Transcribe the data below verbatim from the line with "let ask r := identityMatchFor" to the line with "destruct trusted as [ns|].". Include both of those lines.

Saved entries

* * * * * * * * *

Definition fleet : list IdentityBinding :=
  [MkBinding "cidr" "10.0.0.0/8" "fleet" "" "root"; rack; MkBinding "token" "t1" "ci" "" "root";
   MkBinding "cidr" "2001:db8::/32" "v6" "" "root"].

Lemma fleet_bound :
  bound [("cidr", "10.0.0.5/8", "fleet"); ("cidr", "::ffff:10.1.0.0/112", "rack"); ("cidr", "10.1.7.7/16", "other");
         ("token", "t1", "ci"); ("cidr", "2001:db8::/32", "v6")] = fleet.
Proof. vm_compute. reflexivity. Qed.

Lemma fleet_ok : table_ok fleet.
Proof. apply reachable_table_ok. rewrite <- fleet_bound. apply bound_reachable. Qed.

Lemma AddIdentityBinding_answers_witness :
  (AddIdentityBinding bind_ok fleet fleet (MkBinding "cidr" "::ffff:10.1.9.9/112" "other" "" "")).2
  = inr (ErrConflict (MkConflict rack (MkBinding "cidr" "10.1.0.0/16" "other" "" "root") (AlreadyBound "rack"))).
Proof.
  rewrite (AddIdentityBinding_answers bind_ok fleet (MkBinding "cidr" "::ffff:10.1.9.9/112" "other" "" "")
             (MkBinding "cidr" "10.1.0.0/16" "other" "" "root") fleet_ok); vm_compute; reflexivity.
Defined.

Lemma rack_holds : holds_address fleet (Addr6 281470849581571 "") rack rack_net.
Proof. split; [right; left|]. split; vm_compute; reflexivity. Qed.

Lemma identity_unambiguous_witness :
  identity_match hash_pair "pp" (newIdentitySet (rev fleet) [writer]) "nothing" "::ffff:10.1.2.3" 0 true
  = MkMatch "rack" BindCIDR "10.1.0.0/16".
Proof.
  destruct (identity_unambiguous hash_pair "pp" fleet (rev fleet) [writer] "nothing" "::ffff:10.1.2.3" 0 true) as [H|[_ H]].
  - rewrite <- fleet_bound. apply bound_reachable.
  - apply Permutation_sym, Permutation_rev.
  - exfalso. destruct H as (t & b & (_ & Hf & _) & _). vm_compute in Hf. discriminate.
  - destruct H as [(_ & addr & b & c & Ha & Hh & -> & Hmax)|[_ [[=]|H]]].
    + vm_compute in Ha. injection Ha as <-. specialize (Hmax _ _ rack_holds). destruct Hh as (Hb & Hc & Hp).
      apply list_elem_of_In in Hb. destruct Hb as [<-|[<-|[<-|[<-|[]]]]]; vm_compute in Hc; try discriminate;
        injection Hc as <-.
      * exfalso. destruct Hmax as [[=]|Hmax]. vm_compute in Hmax. discriminate.
      * vm_compute. reflexivity.
      * exfalso. vm_compute in Hp. discriminate.
    + exfalso. apply (H _ _ _ ltac:(vm_compute; reflexivity) rack_holds).
Defined.

(** C32: A forged header names no host.  A request with no credential, from a
    peer outside the trusted set or to a server whose operator never named the
    proxies to believe, is given nobody's name, or the name it is given with no
    header at all: the one of the address its connection came from. *)
Theorem forged_headers_name_nobody HashToken lower_unicode pepper s trusted now r :
  (credentialFrom lower_unicode r).1 = "" ->
  trusted = None \/ peerIsTrusted r (nets trusted) = false ->
  let ask r := identityMatchFor HashToken lower_unicode pepper s (RealIPMiddleware trusted r) now r in
  ask r = no_match \/ ask r = ask (MkRequest (rq_Method r) (rq_Path r) (rq_RemoteAddr r) no_header).
Proof.
  intros Hcred Ht ask. subst ask. cbn beta. unfold identityMatchFor. rewrite Hcred.
  change (credentialFrom lower_unicode (MkRequest (rq_Method r) (rq_Path r) (rq_RemoteAddr r) no_header)).1 with "".
  destruct (_ && _); [by left|]. rewrite !identity_match_answer. unfold token_answer. cbn [String.eqb negb andb].
  set (r0 := MkRequest (rq_Method r) (rq_Path r) (rq_RemoteAddr r) no_header).
  destruct (cx_forwarded (RealIPMiddleware trusted r)) eqn:Ef.
  - left. unfold cidrAddressTrusted. rewrite Ef. unfold RealIPMiddleware in *.
    destruct trusted as [ns|].
    + exfalso. destruct Ht as [[=]|Ht]. cbn [nets default] in Ht. apply peer_not_trusted in Ht. change (id ns) with ns in Ht.
      destruct (resolveClientIP r ns) as [ip f]. cbn [snd cx_forwarded] in *. congruence.
    + destruct (resolveClientIP r defaultTrustedNets) as [ip f]. done.
  - right. assert (Heq : RealIPMiddleware trusted r0 = RealIPMiddleware trusted r); [|by rewrite Heq].
    unfold RealIPMiddleware in *. set (ns := match trusted with None => _ | Some _ => _ end) in *.
    assert (resolveClientIP r0 ns = resolveClientIP r ns) as ->; [|done].
    destruct (resolveClientIP r ns) as [ip f] eqn:E. cbn [cx_forwarded] in Ef. subst f. by apply not_forwarded.
Qed.

Definition forger : Request := from_peer "10.0.0.77:99" "10.1.2.3" "".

* * * * * * * * *

(Answer space):
  let ask r := identityMatchFor HashToken lower_unicode pepper s (RealIPMiddleware trusted r) now r in
  ask r = no_match \/ ask r = ask (MkRequest (rq_Method r) (rq_Path r) (rq_RemoteAddr r) no_header).
Proof.
  intros Hcred Ht ask. subst ask. cbn beta. unfold identityMatchFor. rewrite Hcred.
  change (credentialFrom lower_unicode (MkRequest (rq_Method r) (rq_Path r) (rq_RemoteAddr r) no_header)).1 with "".
  destruct (_ && _); [by left|]. rewrite !identity_match_answer. unfold token_answer. cbn [String.eqb negb andb].
  set (r0 := MkRequest (rq_Method r) (rq_Path r) (rq_RemoteAddr r) no_header).
  destruct (cx_forwarded (RealIPMiddleware trusted r)) eqn:Ef.
  - left. unfold cidrAddressTrusted. rewrite Ef. unfold RealIPMiddleware in *.
    destruct trusted as [ns|].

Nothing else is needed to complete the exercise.